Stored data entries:
(** The same batch, the resized shape of its first frame carrying a
    third entry. *)
Definition bad_first_frame : @BBoxUtils.Batch Q :=
  {| BBoxUtils.im_file := ["a.jpg"; "b.jpg"];
     BBoxUtils.batch_idx := [0; 1]%Z;
     BBoxUtils.bboxes := [Vec4 (1 # 2) (1 # 2) (1 # 4) (1 # 4);
                          Vec4 (1 # 2) (1 # 2) (1 # 2) (1 # 2)];
     BBoxUtils.cls := [0; 1]%Z;
     BBoxUtils.ori_shape := [[10; 10]; [10; 10]]%Z;
     BBoxUtils.resized_shape := [[10; 10; 3]; [10; 10]]%Z;
     BBoxUtils.ratio_pad := [unit_ratio_pad; unit_ratio_pad] |}.

(** One frame, and a box that belongs to another frame. *)
Definition no_box_frame : @BBoxUtils.Batch Q :=
  {| BBoxUtils.im_file := ["a.jpg"];
     BBoxUtils.batch_idx := [1]%Z;
     BBoxUtils.bboxes := [Vec4 (1 # 2) (1 # 2) (1 # 4) (1 # 4)];
     BBoxUtils.cls := [0]%Z;
     BBoxUtils.ori_shape := [[10; 10]]%Z;
     BBoxUtils.resized_shape := [[10; 10]]%Z;
     BBoxUtils.ratio_pad := [unit_ratio_pad] |}.

(** *** Optimizer states for the metrics logger *)

(** A learning rate that is a [tf.Tensor] and that no conversion turns
    into a float, [item()] raising [ValueError] as it does for a tensor of
    more than one element. *)
Definition unconvertible : MetricsLogger.LearningRate Q :=
  {| MetricsLogger.is_tf_tensor := true;
     MetricsLogger.is_torch_tensor := false;
     MetricsLogger.numpy_item := Raise ValueError;
     MetricsLogger.to_cpu_numpy_item := Raise ValueError;
     MetricsLogger.np_array_item := Raise ValueError |}.

Definition keras_optimizer (lr : MetricsLogger.LearningRate Q)
    : MetricsLogger.Optimizer Q :=
  {| MetricsLogger.is_keras_optimizer := true;
     MetricsLogger.learning_rate := Ok lr |}.

Definition tf_unconvertible : MetricsLogger.keras_env Q :=
  {| MetricsLogger.backend := "tensorflow";
     MetricsLogger.model_optimizer := Ok (keras_optimizer unconvertible) |}.

Definition jax_unconvertible : MetricsLogger.keras_env Q :=
  {| MetricsLogger.backend := "jax";
     MetricsLogger.model_optimizer := Ok (keras_optimizer unconvertible) |}.

(** An optimizer that is not a [keras.optimizers.Optimizer]. *)
Definition not_keras_optimizer : MetricsLogger.keras_env Q :=
  {| MetricsLogger.backend := "tensorflow";
     MetricsLogger.model_optimizer :=
       Ok {| MetricsLogger.is_keras_optimizer := false;
             MetricsLogger.learning_rate := Ok unconvertible |} |}.

(** A model without an optimizer: [self.model.optimizer] raises
    [AttributeError]. *)
Definition tf_no_optimizer : MetricsLogger.keras_env Q :=
  {| MetricsLogger.backend := "tensorflow";
     MetricsLogger.model_optimizer := Raise AttributeError |}.

Definition jax_no_optimizer : MetricsLogger.keras_env Q :=
  {| MetricsLogger.backend := "jax";
     MetricsLogger.model_optimizer := Raise AttributeError |}.

(** A Keras optimizer with the learning rate 0.01. *)
Definition fixed_lr : MetricsLogger.keras_env Q :=
  {| MetricsLogger.backend := "torch";
     MetricsLogger.model_optimizer :=
       Ok (keras_optimizer
             {| MetricsLogger.is_tf_tensor := false;
                MetricsLogger.is_torch_tensor := false;
                MetricsLogger.numpy_item := Ok (1 # 100);
                MetricsLogger.to_cpu_numpy_item := Ok (1 # 100);
                MetricsLogger.np_array_item := Ok (1 # 100) |}) |}.

(** A callback logging every [N] batches, before its first batch. *)
Definition every (N : Z) : MetricsLogger.state Q :=
  {| MetricsLogger.self :=
       {| MetricsLogger.logging_batch_wise := true;
          MetricsLogger.log_freq := Some N;
          MetricsLogger.global_batch := 0;
          MetricsLogger.global_step := 0 |};
     MetricsLogger.wandb := [] |}.

(** *** Predictions *)

(** Three predictions, two of them of image 1. *)
Definition three_predictions : list (gmap string Z) :=
  [ {["image_id" := 1; "category_id" := 7]};
    {["image_id" := 2; "category_id" := 7]};
    {["image_id" := 1; "category_id" := 9]} ].

(** A prediction without its image id among two. *)
Definition missing_image_id : list (gmap string Z) :=
  [ {["image_id" := 1; "category_id" := 7]}; {["category_id" := 9]} ].

(** One detected box, of class 0. *)
Definition one_detection : @BBoxUtils.Results Q unit :=
  {| BBoxUtils.boxes_xywh := [Vec4 5%Q 5%Q (5 # 2) (5 # 2)];
     BBoxUtils.boxes_cls := [0%Q];
     BBoxUtils.boxes_conf := [9 # 10];
     BBoxUtils.names := [(0, "cat"); (1, "dog")];
     BBoxUtils.orig_img := tt |}.

(** One detected box, of a class that [names] does not hold. *)
Definition unknown_detection : @BBoxUtils.Results Q unit :=
  {| BBoxUtils.boxes_xywh := [Vec4 5%Q 5%Q (5 # 2) (5 # 2)];
     BBoxUtils.boxes_cls := [5%Q];
     BBoxUtils.boxes_conf := [9 # 10];
     BBoxUtils.names := [(0, "cat"); (1, "dog")];
     BBoxUtils.orig_img := tt |}.

Definition prediction_overlay :=
  BBoxUtils.prediction_overlay float_of_int fadd fdiv int_of_float
    wandb_Image flip_channels.

Definition plot_predictions :=
  BBoxUtils.plot_predictions (Image:=Image) float_of_int fadd fdiv int_of_float
    wandb_Image flip_channels.

Definition frame_block :=
  BBoxUtils.frame_block int_of_float xywhn2xyxy scale_boxes xyxy2xywh
    wandb_Image.

End Rational.

(** The arithmetic mean as the specification has it, on exact numbers:
    the sum of the numbers divided by how many they are. *)
Definition arithmetic_mean (qs : list Q) : Q :=
  (fold_right Qplus 0 qs / inject_Z (Z.of_nat (length qs)))%Q.

(** A reading [value] of the floats as exact numbers under which the
    arithmetic of the floats is exact: an int keeps its value, a sum is
    the sum and a quotient by a number other than zero the quotient. *)
Record exact_arithmetic {F : Type} (float_of_int : Z → F)
    (fadd fdiv : F → F → F) (value : F → Q) : Prop := {
  value_of_int z : (value (float_of_int z) == inject_Z z)%Q;
  value_add a b : (value (fadd a b) == value a + value b)%Q;
  value_div a b :
    ¬ (value b == 0)%Q → (value (fdiv a b) == value a / value b)%Q;
}.

(** The two step axes that [__init__] can register. *)
Definition batch_axis {F} : list (wandb_call F) :=
  [define_metric "batch/batch_step" None;
   define_metric "batch/*" (Some "batch/batch_step")].
Definition epoch_axis {F} : list (wandb_call F) :=
  [define_metric "epoch/epoch" None;
   define_metric "epoch/*" (Some "epoch/epoch")].

(** * Properties *)

(** ** Dictionaries *)

Section dict_facts.
Context {V : Type}.
Implicit Types (d : list (Z * V)) (k : Z).

Lemma dict_get_key d k :
  k ∈ d.*1 → ∃ v, dict_get d k = Ok v ∧ v ∈ d.*2.
Proof.
  induction d as [|[k' v] d IH]; simpl.
  - by intros ?%elem_of_nil.
  - intros Hk. destruct (Z.eqb_spec k' k) as [->|Hne].
    + exists v. split; [done | apply list_elem_of_here].
    + apply elem_of_cons in Hk as [->|Hk]; [done|].
      destruct (IH Hk) as (w & -> & Hw).
      exists w. split; [done | by apply list_elem_of_further].
Qed.

Lemma dict_get_no_key d k : k ∉ d.*1 → dict_get d k = Raise KeyError.
Proof.
  induction d as [|[k' v] d IH]; simpl; [done|].
  intros Hk. destruct (Z.eqb_spec k' k) as [->|Hne].
  - exfalso. apply Hk, list_elem_of_here.
  - apply IH. intros ?. by apply Hk, list_elem_of_further.
Qed.

Lemma dict_get_Ok_value d k v : dict_get d k = Ok v → v ∈ d.*2.
Proof.
  induction d as [|[k' w] d IH]; simpl; [done|].
  destruct (k' =? k).
  - intros [= ->]. apply list_elem_of_here.
  - intros ?. by apply list_elem_of_further, IH.
Qed.
End dict_facts.

(** ** The detection aggregator *)

Section aggregator.
Context {F : Type}.
Variable float_of_int : Z → F.
Variables fadd fdiv : F → F → F.
Implicit Types (d : list (Z * string)) (cm : gmap string (list F)).

Local Abbreviation mean := (BBoxUtils.mean float_of_int fadd fdiv).
Local Abbreviation get_mean_confidence_map :=
  (BBoxUtils.get_mean_confidence_map float_of_int fadd fdiv).

(** The map of empty lists built at line 94. *)
Lemma initial_map_lookup d label :
  (list_to_map ((λ kv : Z * string, (kv.2, [])) <$> d) : gmap string (list F))
    !! label = if decide (label ∈ d.*2) then Some [] else None.
Proof.
  induction d as [|[k v] d IH].
  - rewrite fmap_nil, list_to_map_nil, lookup_empty.
    rewrite decide_False; [done | apply not_elem_of_nil].
  - rewrite !fmap_cons, list_to_map_cons. cbn [fst snd].
    destruct (decide (v = label)) as [->|Hne].
    + rewrite lookup_insert_eq. rewrite decide_True; [done | apply list_elem_of_here].
    + rewrite lookup_insert_ne by done. rewrite IH.
      destruct (decide (label ∈ d.*2)) as [Hin|Hin].
      * rewrite decide_True; [done | by apply list_elem_of_further].
      * rewrite decide_False; [done|].
        intros [->|?]%elem_of_cons; done.
Qed.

* Requirement *
Take the stretch of lines above from the one containing "MetricsLogger.logging_batch_wise := true;" through the one containing "(** The arithmetic" and repeat it exactly, adding no other line.

* Task result *
       {| MetricsLogger.logging_batch_wise := true;
          MetricsLogger.log_freq := Some N;
          MetricsLogger.global_batch := 0;
          MetricsLogger.global_step := 0 |};
     MetricsLogger.wandb := [] |}.

(** *** Predictions *)

(** Three predictions, two of them of image 1. *)
Definition three_predictions : list (gmap string Z) :=
  [ {["image_id" := 1; "category_id" := 7]};
    {["image_id" := 2; "category_id" := 7]};
    {["image_id" := 1; "category_id" := 9]} ].

(** A prediction without its image id among two. *)
Definition missing_image_id : list (gmap string Z) :=
  [ {["image_id" := 1; "category_id" := 7]}; {["category_id" := 9]} ].

(** One detected box, of class 0. *)
Definition one_detection : @BBoxUtils.Results Q unit :=
  {| BBoxUtils.boxes_xywh := [Vec4 5%Q 5%Q (5 # 2) (5 # 2)];
     BBoxUtils.boxes_cls := [0%Q];
     BBoxUtils.boxes_conf := [9 # 10];
     BBoxUtils.names := [(0, "cat"); (1, "dog")];
     BBoxUtils.orig_img := tt |}.

(** One detected box, of a class that [names] does not hold. *)
Definition unknown_detection : @BBoxUtils.Results Q unit :=
  {| BBoxUtils.boxes_xywh := [Vec4 5%Q 5%Q (5 # 2) (5 # 2)];
     BBoxUtils.boxes_cls := [5%Q];
     BBoxUtils.boxes_conf := [9 # 10];
     BBoxUtils.names := [(0, "cat"); (1, "dog")];
     BBoxUtils.orig_img := tt |}.

Definition prediction_overlay :=
  BBoxUtils.prediction_overlay float_of_int fadd fdiv int_of_float
    wandb_Image flip_channels.

Definition plot_predictions :=
  BBoxUtils.plot_predictions (Image:=Image) float_of_int fadd fdiv int_of_float
    wandb_Image flip_channels.

Definition frame_block :=
  BBoxUtils.frame_block int_of_float xywhn2xyxy scale_boxes xyxy2xywh
    wandb_Image.

End Rational.

(** The arithmetic mean as the specification has it, on exact numbers:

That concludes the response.